# [Work instructions]
Set down word for word the lines that begin the entries and run through the line containing "(ListFE_square_with_centre_solve Success coeff0)". Give nothing further.

(Data for this task begins)

Lemma SolveBVP_reproduces_Dirichlet_data_witness :
  SolveBVP (FE := ListFE.services Success) ListFE.square_with_centre coeff0 =
    Ok [0; 1; 1; 0; 0.5] /\
  [0; 1; 1; 0; 0.5] =
    fst (solve_outcome (FE := ListFE.services Success)
           ListFE.square_with_centre coeff0) /\
  mult (FEGeometry := ListFE.geometry Success)
    (makeSparse
       (fst (eliminated_system (FE := ListFE.services Success)
               ListFE.square_with_centre coeff0)))
    [0; 1; 1; 0; 0.5] =
    snd (eliminated_system (FE := ListFE.services Success)
           ListFE.square_with_centre coeff0) /\
  length [0; 1; 1; 0; 0.5] = 5%nat /\
  (forall k, (k < 5)%nat ->
     dof_on_boundary (FEGeometry := ListFE.geometry Success)
       ListFE.square_with_centre k = true ->
     nth k [0; 1; 1; 0; 0.5] 0 =
       coeff0 (dof_node (FEGeometry := ListFE.geometry Success)
                 ListFE.square_with_centre k)).
Proof.
  assert (Hok : SolveBVP (FE := ListFE.services Success)
                  ListFE.square_with_centre coeff0 = Ok [0; 1; 1; 0; 0.5]).
  { destruct (ListFE_square_with_centre_solve Success coeff0)
      as [H1 [H2 H3]].
    rewrite (SolveBVP_success _ _ H1 H2), H3. cbn [coeff0].
    do 6 f_equal. lra. }
  split; [exact Hok |].
  exact (proj2 (proj2 (proj2 (proj2
           (SolveBVP_reproduces_Dirichlet_data (ListFE_contracts Success)
              ListFE.square_with_centre coeff0)))) [0; 1; 1; 0; 0.5] Hok).
Defined.

(** ** The Laplacian of the bump function in the transition region *)

Lemma derivable_pt_lim_local (f g : R -> R) (x l eta : R) :
  0 < eta ->
  (forall s, Rabs (s - x) < eta -> f s = g s) ->
  derivable_pt_lim g x l -> derivable_pt_lim f x l.
Proof.
  intros Heta Hagree Hg eps Heps.
  destruct (Hg eps Heps) as [delta Hdelta].
  assert (Hmin : 0 < Rmin delta eta)
    by (apply Rmin_glb_lt; [apply cond_pos | exact Heta]).
  exists (mkposreal _ Hmin). intros h Hh Hlt. cbn [pos] in Hlt.
  rewrite (Hagree (x + h)), (Hagree x).
  - apply Hdelta; [exact Hh |].
    apply Rlt_le_trans with (Rmin delta eta); [exact Hlt | apply Rmin_l].
  - rewrite Rminus_diag, Rabs_R0. exact Heta.
  - replace (x + h - x) with h by ring.
    apply Rlt_le_trans with (Rmin delta eta); [exact Hlt | apply Rmin_r].
Qed.

Lemma has_laplacian_unique (F : Vector2d -> R) (y : Vector2d) (L L' : R) :
  has_laplacian F y L -> has_laplacian F y L' -> L = L'.
Proof.
  intros (D0 & D1 & l0 & l1 & delta & Hd & H0 & H1 & H00 & H11 & ->)
         (E0 & E1 & m0 & m1 & delta' & Hd' & G0 & G1 & G00 & G11 & ->).
  assert (Hmin : 0 < Rmin delta delta') by now apply Rmin_glb_lt.
  f_equal.
  - apply (uniqueness_limite D0 (coeff0 y)); [exact H00 |].
    apply (derivable_pt_lim_local D0 E0 _ _ (Rmin delta delta') Hmin);
      [| exact G00].
    intros s Hs. apply (uniqueness_limite (slice0 F y) s).
    + apply H0. apply Rlt_le_trans with (1 := Hs), Rmin_l.
    + apply G0. apply Rlt_le_trans with (1 := Hs), Rmin_r.
  - apply (uniqueness_limite D1 (coeff1 y)); [exact H11 |].
    apply (derivable_pt_lim_local D1 E1 _ _ (Rmin delta delta') Hmin);
      [| exact G11].
    intros s Hs. apply (uniqueness_limite (slice1 F y) s).
    + apply H1. apply Rlt_le_trans with (1 := Hs), Rmin_l.
    + apply G1. apply Rlt_le_trans with (1 := Hs), Rmin_r.
Qed.

Lemma rho_sqr (a b t : R) : rho a b t * rho a b t = (t - a) * (t - a) + b * b.
Proof.
  unfold rho. apply sqrt_sqrt.
  pose proof (Rle_0_sqr (t - a)). pose proof (Rle_0_sqr b).
  unfold Rsqr in *. lra.
Qed.

Lemma rho_derivative (a b t : R) :
  0 < rho a b t -> derivable_pt_lim (rho a b) t ((t - a) / rho a b t).
Proof.
  intros Hpos.
  assert (Hq : derivable_pt_lim (fun s => (s - a) * (s - a) + b * b) t
                 (2 * (t - a))).
  { intros eps Heps. exists (mkposreal eps Heps). intros h Hh Hlt.
    cbn [pos] in Hlt.
    replace (((t + h - a) * (t + h - a) + b * b -
              ((t - a) * (t - a) + b * b)) / h - 2 * (t - a))
      with h by (field; exact Hh).
    exact Hlt. }
  assert (Harg : 0 < (t - a) * (t - a) + b * b).
  { rewrite <- rho_sqr. now apply Rmult_lt_0_compat. }
  replace ((t - a) / rho a b t)
    with (/ (2 * sqrt ((t - a) * (t - a) + b * b)) * (2 * (t - a)))
    by (unfold rho in *; field; lra).
  apply (derivable_pt_lim_comp (fun s => (s - a) * (s - a) + b * b) sqrt).
  - exact Hq.
  - now apply derivable_pt_lim_sqrt.
Qed.

Lemma radial_first_derivative (a b t : R) :
  0 < rho a b t ->
  derivable_pt_lim (fun s => profile (rho a b s)) t
    (profile' (rho a b t) * ((t - a) / rho a b t)).
Proof.
  intros Hpos. apply (derivable_pt_lim_comp (rho a b) profile).
  - now apply rho_derivative.
  - apply profile_derivative.
Qed.

Lemma radial_second_derivative (a b t : R) :
  0 < rho a b t ->
  derivable_pt_lim (fun s => profile' (rho a b s) * ((s - a) / rho a b s)) t
    (profile'' (rho a b t) * ((t - a) / rho a b t) * ((t - a) / rho a b t) +
     profile' (rho a b t) * (b * b / (rho a b t * rho a b t * rho a b t))).
Proof.
  intros Hpos.
  replace (b * b / (rho a b t * rho a b t * rho a b t))
    with ((1 * rho a b t - (t - a) / rho a b t * (t - a)) / Rsqr (rho a b t)).
  2:{ unfold Rsqr.
      replace (b * b) with (rho a b t * rho a b t - (t - a) * (t - a))
        by (rewrite rho_sqr; ring).
      field. lra. }
  apply (derivable_pt_lim_mult (fun s => profile' (rho a b s))
           (fun s => (s - a) / rho a b s)).
  - apply (derivable_pt_lim_comp (rho a b) profile').
    + now apply rho_derivative.
    + apply profile'_derivative.
  - apply (derivable_pt_lim_div (fun s => s - a) (rho a b)).
    + intros eps Heps. exists (mkposreal 1 Rlt_0_1). intros h Hh _.
      replace ((t + h - a - (t - a)) / h - 1) with 0 by (field; exact Hh).
      now rewrite Rabs_R0.
    + now apply rho_derivative.
    + lra.
Qed.

(** Near a point of the open transition region the distance stays in it. *)
Lemma transition_is_open (a b t0 : R) :
  0.25 * sqrt 2 < rho a b t0 < 0.5 ->
  exists delta, 0 < delta /\
    forall t, Rabs (t - t0) < delta -> 0.25 * sqrt 2 < rho a b t < 0.5.
Proof.
  intros [H1 H2]. pose proof radii_ordered as [Hr _].
  assert (Hcont : continuity_pt (rho a b) t0).
  { apply derivable_continuous_pt.
    exists ((t0 - a) / rho a b t0). apply rho_derivative. lra. }
  set (eps := Rmin (rho a b t0 - 0.25 * sqrt 2) (0.5 - rho a b t0)).
  assert (Heps : 0 < eps) by (apply Rmin_glb_lt; lra).
  destruct (Hcont eps Heps) as [alp [Halp Hclose]].
  exists alp. split; [exact Halp |]. intros t Ht.
  destruct (Req_dec_T t0 t) as [<- | Hne]; [lra |].
  assert (Hdist : Rabs (rho a b t - rho a b t0) < eps).
  { apply (Hclose t). split; [| exact Ht].
    split; [exact I | exact Hne]. }
  apply Rabs_def2 in Hdist as [Hup Hlo].
  pose proof (Rmin_l (rho a b t0 - 0.25 * sqrt 2) (0.5 - rho a b t0)).
  pose proof (Rmin_r (rho a b t0 - 0.25 * sqrt 2) (0.5 - rho a b t0)).
  fold eps in H, H0. lra.
Qed.

Lemma norm_along_first (center y : Vector2d) (t : R) :
  norm (Vec2 t (coeff1 y) - center)%vec =
    rho (coeff0 center) (coeff1 y - coeff1 center) t.
Proof. reflexivity. Qed.

Lemma norm_along_second (center y : Vector2d) (t : R) :
  norm (Vec2 (coeff0 y) t - center)%vec =
    rho (coeff1 center) (coeff0 y - coeff0 center) t.
Proof.
  unfold norm, squaredNorm, dot, rho. cbn [vsub coeff0 coeff1].
  f_equal. ring.
Qed.

Lemma norm_as_rho (center y : Vector2d) :
  norm (y - center)%vec = rho (coeff0 center) (coeff1 y - coeff1 center) (coeff0 y)
  /\ norm (y - center)%vec =
     rho (coeff1 center) (coeff0 y - coeff0 center) (coeff1 y).
Proof.
  destruct y as [y0 y1]. split.
  - apply (norm_along_first center (Vec2 y0 y1) y0).
  - apply (norm_along_second center (Vec2 y0 y1) y1).
Qed.

(** The first partial derivative of [Psi] along a coordinate line, at a
    point of the transition region. *)
Lemma Psi_slice_derivative (center : Vector2d) (line : R -> Vector2d)
    (a b t : R) :
  (forall s, norm (line s - center)%vec = rho a b s) ->
  0.25 * sqrt 2 < rho a b t < 0.5 ->
  derivable_pt_lim (fun s => Psi.eval (Psi.make center) (line s)) t
    (profile' (rho a b t) * ((t - a) / rho a b t)).
Proof.
  intros Hline Ht. pose proof radii_ordered as [Hr _].
  destruct (transition_is_open a b t Ht) as [eta [Heta Hnear]].
  apply (derivable_pt_lim_local _ (fun s => profile (rho a b s)) _ _ eta Heta).
  - intros s Hs. rewrite Psi_eval_transition; rewrite Hline.
    + reflexivity.
    + now apply Hnear.
  - apply radial_first_derivative. lra.
Qed.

(Data for this task ends)

# [Expected answer]
Lemma SolveBVP_reproduces_Dirichlet_data_witness :
  SolveBVP (FE := ListFE.services Success) ListFE.square_with_centre coeff0 =
    Ok [0; 1; 1; 0; 0.5] /\
  [0; 1; 1; 0; 0.5] =
    fst (solve_outcome (FE := ListFE.services Success)
           ListFE.square_with_centre coeff0) /\
  mult (FEGeometry := ListFE.geometry Success)
    (makeSparse
       (fst (eliminated_system (FE := ListFE.services Success)
               ListFE.square_with_centre coeff0)))
    [0; 1; 1; 0; 0.5] =
    snd (eliminated_system (FE := ListFE.services Success)
           ListFE.square_with_centre coeff0) /\
  length [0; 1; 1; 0; 0.5] = 5%nat /\
  (forall k, (k < 5)%nat ->
     dof_on_boundary (FEGeometry := ListFE.geometry Success)
       ListFE.square_with_centre k = true ->
     nth k [0; 1; 1; 0; 0.5] 0 =
       coeff0 (dof_node (FEGeometry := ListFE.geometry Success)
                 ListFE.square_with_centre k)).
Proof.
  assert (Hok : SolveBVP (FE := ListFE.services Success)
                  ListFE.square_with_centre coeff0 = Ok [0; 1; 1; 0; 0.5]).
  { destruct (ListFE_square_with_centre_solve Success coeff0)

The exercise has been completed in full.